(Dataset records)
(** * spyglass.runtime: trace/span context propagation, span ids, collector queue

    A shallow embedding of [src/spyglass/runtime/context.py] over a model of
    Python's [contextvars] (Context, ContextVar, Token), followed by the
    properties of the context layer, the span-id format and the collector's
    bounded queue. *)

From stdpp Require Import base option list gmap strings.
From Stdlib Require Import ZArith Lia Ascii.

Local Open Scope string_scope.

(** ** Python values and exceptions *)

(** [Optional[str]]: [None] is Python's [None]. *)
Abbreviation value := (option string) (only parsing).

Inductive exception : Type :=
  | LookupError                 (* ContextVar.get() without value or default *)
  | TypeError                   (* reset() of something that is not a Token *)
  | RuntimeError                (* reset() of a Token that was already used *)
  | ValueError                  (* reset() of a Token of another var / Context *)
  | UserError (what : string).  (* anything raised by client code *)

#[global] Instance exception_eq_dec : EqDecision exception.
Proof. solve_decision. Defined.

(** ** contextvars: ContextVar, Context, Token *)

(** A ContextVar object: its name and its optional default
    ([cv_default = None]: constructed without [default=]). *)
Record ContextVar : Type := mkContextVar {
  cv_name : string;
  cv_default : option value
}.

#[global] Instance ContextVar_eq_dec : EqDecision ContextVar.
Proof. solve_decision. Defined.

#[global] Instance ContextVar_countable : Countable ContextVar.
Proof.
  refine (inj_countable' (fun v => (cv_name v, cv_default v))
                         (fun p => mkContextVar p.1 p.2) _).
  by intros [].
Defined.

(** A Token object as it lives on the heap: the Context and the variable it
    was created for, the value before the [set] ([None]: [Token.MISSING], the
    variable had no value in the Context), and the used flag. *)
Record TokenObj : Type := mkTokenObj {
  tok_ctx : nat;
  tok_var : ContextVar;
  tok_oldval : option value;
  tok_used : bool
}.

(** A reference to a Token object (its address in the heap of tokens). *)
Abbreviation Token := nat (only parsing).

(** The interpreter state a unit of work sees: the current Context object
    (its identity and its var -> value mapping) and the Token objects
    allocated so far. *)
Record State : Type := mkState {
  ctx_id : nat;
  ctx_vars : gmap ContextVar value;
  tokens : list TokenObj
}.

(** A fresh interpreter: an empty Context, no Token allocated. *)
Definition initial_state : State :=
  {| ctx_id := 0; ctx_vars := ∅; tokens := [] |}.

(** ** Computations that may raise *)

Inductive Outcome (A : Type) : Type :=
  | Return (a : A)
  | Raise (e : exception).
Arguments Return {A} a.
Arguments Raise {A} e.

Definition M (A : Type) : Type := State -> Outcome A * State.

Definition ret {A} (a : A) : M A := fun s => (Return a, s).
Definition raise {A} (e : exception) : M A := fun s => (Raise e, s).
Definition bind {A B} (m : M A) (k : A -> M B) : M B :=
  fun s => match m s with
           | (Return a, s') => k a s'
           | (Raise e, s') => (Raise e, s')
           end.

Notation "x <- m ;; k" := (bind m (fun x => k))
  (at level 100, m at next level, right associativity).
Notation "m ;;; k" := (bind m (fun _ => k))
  (at level 100, right associativity).

(** [try: m finally: fin]. The finaliser runs on both exits of [m]; an
    exception raised by the finaliser replaces the pending outcome. *)
Definition try_finally {A} (m : M A) (fin : M unit) : M A :=
  fun s => match m s with
           | (r, s') =>
               match fin s' with
               | (Return _, s'') => (r, s'')
               | (Raise e, s'') => (Raise e, s'')
               end
           end.
(** * ArUco camera-pose core: lib/aruco.ts, lib/types.ts, lib/constants.ts

    A shallow embedding of the pose arithmetic of the repository
    (marker-local to world transforms, Euler extraction, the single-marker
    resolver and multi-marker fusion), and the properties stated about it;
    then the frame callback of hooks/useMarkerDetection.ts, which drives the
    resolver and the fusion, and the provider of
    app/components/OpenCVLoader.tsx, which supplies the OpenCV object.

    Number model.  A JavaScript [number] is modelled as a real number
    ([R] of the Standard Library): [+], [-], [*], [/] are the field
    operations, [Math.sqrt], [Math.sin], [Math.cos] are [sqrt], [sin], [cos],
    [Math.PI] is [PI], and [Math.atan2] is [atan2] below.  Rounding, the
    signed zero, infinities and NaN are outside this model; every statement
    here is about the arithmetic the code writes down, carried out exactly. *)

From Stdlib Require Import String.
From Stdlib Require Import Reals Lra List ZArith Bool.
From Stdlib Require Import Lia Sorted Permutation.
Import ListNotations.

Open Scope R_scope.

(** ** lib/types.ts *)

Module Types.

(** [interface Point2D { x; y }] *)
Record Point2D : Type := mkPoint2D { px : R; py : R }.

(** [interface Point3D { x; y; z }] and [interface EulerAngles { x; y; z }]
    have the same three numeric fields; one record serves both, as the
    structural typing of the source allows. *)
Record Vec3 : Type := mkVec3 { x : R; y : R; z : R }.

Definition Point3D := Vec3.
Definition EulerAngles := Vec3.

(** [interface MarkerDetection { id; corners: [Point2D, Point2D, Point2D, Point2D] }] *)
Record MarkerDetection : Type := mkMarkerDetection {
  id : Z;
  corners : Point2D * Point2D * Point2D * Point2D
}.

(** [interface PoseEstimation] *)
Record PoseEstimation : Type := mkPoseEstimation {
  position : Point3D;
  rotation : EulerAngles;
  rvec : R * R * R;
  tvec : R * R * R;
  markerId : Z
}.

(** [interface PoseResult]; [timestamp] is in milliseconds since the epoch. *)
Record PoseResult : Type := mkPoseResult {
  poses : list PoseEstimation;
  cameraPosition : Point3D;
  cameraRotation : EulerAngles;
  detectedMarkerIds : list Z;
  timestamp : Z
}.

(** [type MarkerFace] *)
Inductive MarkerFace : Type := front | top | right | back | left.

(** [interface MarkerDefinition] *)
Record MarkerDefinition : Type := mkMarkerDefinition {
  def_id : Z;
  face : MarkerFace;
  normal : Point3D;
  center : Point3D;
  rotationToWorld : EulerAngles
}.

End Types.
Export Types.

(** ** Pose fusion (lib/aruco.ts, [fusePoses]) *)

(** [poses.reduce((s, p) => s + f(p), 0)]: the left fold of the source. *)
Definition reduce_sum (f : PoseEstimation -> R) (ps : list PoseEstimation) : R :=
  fold_left (fun s p => s + f p) ps 0.

(** [fusePoses(poses)].  [Date.now()] is the one thing the function reads
    from outside its argument; the reading of the clock at the call is the
    parameter [now]. *)
Definition fusePoses (now : Z) (ps : list PoseEstimation) : PoseResult :=
  if (length ps =? 0)%nat then
    {| poses := [];
       cameraPosition := {| x := 0; y := 0; z := 0 |};
       cameraRotation := {| x := 0; y := 0; z := 0 |};
       detectedMarkerIds := [];
       timestamp := now |}
  else
    let n := INR (length ps) in
    let avgPos :=
      {| x := reduce_sum (fun p => x (position p)) ps / n;
         y := reduce_sum (fun p => y (position p)) ps / n;
         z := reduce_sum (fun p => z (position p)) ps / n |} in
    let avgRot :=
      {| x := reduce_sum (fun p => x (rotation p)) ps / n;
         y := reduce_sum (fun p => y (rotation p)) ps / n;
         z := reduce_sum (fun p => z (rotation p)) ps / n |} in
    {| poses := ps;
       cameraPosition := avgPos;
       cameraRotation := avgRot;
       detectedMarkerIds := map (fun p => markerId p) ps;
       timestamp := now |}.

(** ** Numeric primitives of the host *)

(** [Math.atan2(y, x)] on real arguments: the angle in (-PI, PI] of the
    point (x, y), by the case table of ECMA-262.  At the origin JavaScript
    answers by the signs of the two zeros; the reals have one zero and the
    value there is taken to be 0 (the answer for [atan2(+0, +0)]).  On the
    negative x axis JavaScript answers PI for y = +0 and -PI for y = -0;
    the one zero of the reals is given PI, so where the code hands a negated
    zero to [Math.atan2] it returns -PI (-180 degrees) and the model PI. *)
Definition atan2 (y x : R) : R :=
  if Rlt_dec 0 x then atan (y / x)
  else if Rlt_dec x 0 then
    if Rle_dec 0 y then atan (y / x) + PI else atan (y / x) - PI
  else
    if Rlt_dec 0 y then PI / 2
    else if Rlt_dec y 0 then - (PI / 2)
    else 0.

(** [Float64Array]: a fixed-length array of numbers.  Reading past the end
    gives [undefined] in JavaScript (0 here; no code path below reads past
    the end of an array of the length it expects), and writing past the end
    of a typed array does nothing. *)
Definition Float64Array := list R.

Definition new_Float64Array (n : nat) : Float64Array := repeat 0 n.

Definition get (a : Float64Array) (i : nat) : R := nth i a 0.
(** ** Runs on the store of the examples *)

(** The trip of [world0] is not confirmed; after a confirm request that is
    answered 204 it still is not: the handler has called
    [ConfirmParticipant] with the id of the trip. *)
Example GetTripsTripIDConfirm_lisbon :
  let res := run_detached mem (GetTripsTripIDConfirm lib0 (mkRequest "") "1")
               world0 in
  out res = Returned GetTripsTripIDConfirmJSON204Response
  /\ trace res = [GetTrip 1; ConfirmParticipant 1; SendEmailInvitations 1]
  /\ find_trip 1 (final res) = Some lisbon
  /\ trip_IsConfirmed lisbon = false.
Proof. vm_compute. repeat split. Qed.

(** A failing commit: the answer of a failed commit, no participant
    added, the transaction rolled back. *)
Example PostTripsTripIDInvites_commit_fails :
  let w := set_faults [None; None; None; Some (Err "conn closed")] world0 in
  let res := run mem (PostTripsTripIDInvites lib0
                        (mkRequest "bob@example.com") "1") w in
  out res = Returned commit_failed
  /\ participants (final res) = participants world0
  /\ txs (final res) = []
  /\ last (trace res) PoolBegin = TxRollback 0.
Proof. vm_compute. repeat split. Qed.

Lemma GetTripsTripIDActivities_same_date_twice_panics_witness :
  out (run mem (GetTripsTripIDActivities lib0 (mkRequest "") "1")
         (with_activities [(10, "x"); (10, "y"); (20, "z")]%Z world0))
  = Panicked "runtime error: index out of range".
Proof.
  apply (GetTripsTripIDActivities_same_date_twice_panics lib0 mem
           (with_activities [(10, "x"); (10, "y"); (20, "z")]%Z world0)
           true (mkRequest "") "1" 1%N
           (activity_at 0 10 "x") (activity_at 1 10 "y")
           (activity_at 2 20 "z"));
    reflexivity.
Defined.

(** The output that C3 states for the dates 10, 20, 10 is not the output
    of the handler. *)
Lemma GetTripsTripIDActivities_date_seen_again_counterexample :
  out (run mem (GetTripsTripIDActivities lib0 (mkRequest "") "1")
         (with_activities [(10, "x"); (20, "y"); (10, "z")]%Z world0))
  <> Returned
       (GetTripsTripIDActivitiesJSON200Response
          {| Activities :=
               Some [ {| outer_Date := 10;
                         outer_Activities :=
                           Some [inner_of lib0 (activity_at 0 10 "x")] |};
                      {| outer_Date := 20;
                         outer_Activities :=
                           Some [inner_of lib0 (activity_at 1 20 "y")] |};
                      {| outer_Date := 10;
                         outer_Activities :=
                           Some [inner_of lib0 (activity_at 2 10 "z")] |} ] |}).
Proof. vm_compute. discriminate. Qed.

Lemma GetTripsTripIDActivities_date_seen_again_witness :
  out (run mem (GetTripsTripIDActivities lib0 (mkRequest "") "1")
         (with_activities [(10, "x"); (20, "y"); (10, "z")]%Z world0))
  = Returned
      (GetTripsTripIDActivitiesJSON200Response
         {| Activities :=
              Some [ {| outer_Date := 10;
                        outer_Activities :=
                          Some [inner_of lib0 (activity_at 0 10 "x");
                                inner_of lib0 (activity_at 2 10 "z")] |};
                     {| outer_Date := 20;
                        outer_Activities :=
                          Some [inner_of lib0 (activity_at 1 20 "y")] |};
                     {| outer_Date := 10;
                        outer_Activities :=
                          Some [inner_of lib0 (activity_at 0 10 "x");
                                inner_of lib0 (activity_at 2 10 "z")] |} ] |}).
Proof.
  apply (GetTripsTripIDActivities_date_seen_again lib0 mem
           (with_activities [(10, "x"); (20, "y"); (10, "z")]%Z world0)
           true (mkRequest "") "1" 1%N
           (activity_at 0 10 "x") (activity_at 1 20 "y")
           (activity_at 2 10 "z"));
    [reflexivity | reflexivity | discriminate | reflexivity].
Defined.

Lemma GetTripsTripIDActivities_empty_witness :
  out (run mem (GetTripsTripIDActivities lib0 (mkRequest "") "1") world0)
  = Returned (GetTripsTripIDActivitiesJSON200Response
                {| Activities := empty_slice |})
  /\ @empty_slice GetTripActivitiesResponseOuterArray <> nil_slice.
Proof.
  apply (GetTripsTripIDActivities_empty lib0 mem world0 (mkRequest "") "1"
           1%N nil_slice); reflexivity.
Defined.

Lemma PostTripsTripIDActivities_zero_body_witness :
  trace (run mem (PostTripsTripIDActivities lib0
                    (mkRequest "title=hike&occurs_at=2024-07-01") "1") world0)
  = [ GetTrip 1;
      CreateActivity {| cap_TripID := 1;
                        cap_Title := "";
                        cap_OccursAt := {| ts_Time := zeroTime;
                                           ts_Valid := true |} |} ].
Proof.
  apply (PostTripsTripIDActivities_zero_body lib0 mem world0 _ "1" 1%N lisbon);
    reflexivity.
Defined.

Lemma PatchParticipantsParticipantIDConfirm_already_confirmed_witness :
  let res := run mem (PatchParticipantsParticipantIDConfirm lib0
                        (mkRequest "") "2") world0 in
  out res = Returned (PatchParticipantsParticipantIDConfirmJSON400Response
                        (mkError "participant already confirmed"))
  /\ trace res = [GetParticipant 2]
  /\ started res = []
  /\ participants (final res) = participants world0
  /\ trips (final res) = trips world0
  /\ activities (final res) = activities world0
  /\ txs (final res) = txs world0.
Proof.
  apply (PatchParticipantsParticipantIDConfirm_already_confirmed lib0 world0
           (mkRequest "") "2" 2%N
           (mkParticipant 2 1 "ana@example.com" true));
    reflexivity.
Defined.

Lemma PutTripsTripID_inverted_range_rejected_witness :
  rejects_inverted_range check_date_range
  /\ out (run mem (PutTripsTripID (stub_lib (9, 5)%Z) (mkRequest "Porto") "1")
            world0)
     = Returned (PutTripsTripIDJSON400Response
                   (mkError "invalid input: Key: 'UpdateTripRequest.EndsAt' Error:Field validation"))
  /\ trace (run mem (PutTripsTripID (stub_lib (9, 5)%Z) (mkRequest "Porto") "1")
              world0)
     = [GetTrip 1].
Proof.
  assert (Hval : rejects_inverted_range check_date_range).
  { intros b Hb. unfold check_date_range.
    destruct (Z.ltb_spec (utr_EndsAt b) (utr_StartsAt b)); [discriminate|lia]. }
  split; [exact Hval|].
  destruct (PutTripsTripID_inverted_range_rejected (stub_lib (9, 5)%Z) mem
              world0 (mkRequest "Porto") "1" Hval) as (_ & _ & H).
  { simpl. lia. }
  destruct (H 1%N lisbon eq_refl eq_refl) as (err & Herr & Hout).
  split; [|reflexivity].
  rewrite Hout. simpl in Herr. injection Herr as <-. reflexivity.
Defined.

(** * Further properties *)

(** ** The date grouping as a function of its input *)

Lemma extend_append {A : Type} (s : slice A) (a : A) (l : list A) :
  extend (append s a) l = extend s (a :: l).
Proof.
  unfold extend, append. destruct l as [|b l]; simpl.
  - reflexivity.
  - rewrite <- app_assoc. reflexivity.
Qed.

--- Task requirements ---
In the entries above, the lines from the one bearing "(Raise e, s)." up to and including the one bearing "(at level 100, right associativity)." should be transcribed exactly; no other line is wanted.

--- Reply ---
Definition raise {A} (e : exception) : M A := fun s => (Raise e, s).
Definition bind {A B} (m : M A) (k : A -> M B) : M B :=
  fun s => match m s with
           | (Return a, s') => k a s'
           | (Raise e, s') => (Raise e, s')
           end.

Notation "x <- m ;; k" := (bind m (fun x => k))
  (at level 100, m at next level, right associativity).
Notation "m ;;; k" := (bind m (fun _ => k))
  (at level 100, right associativity).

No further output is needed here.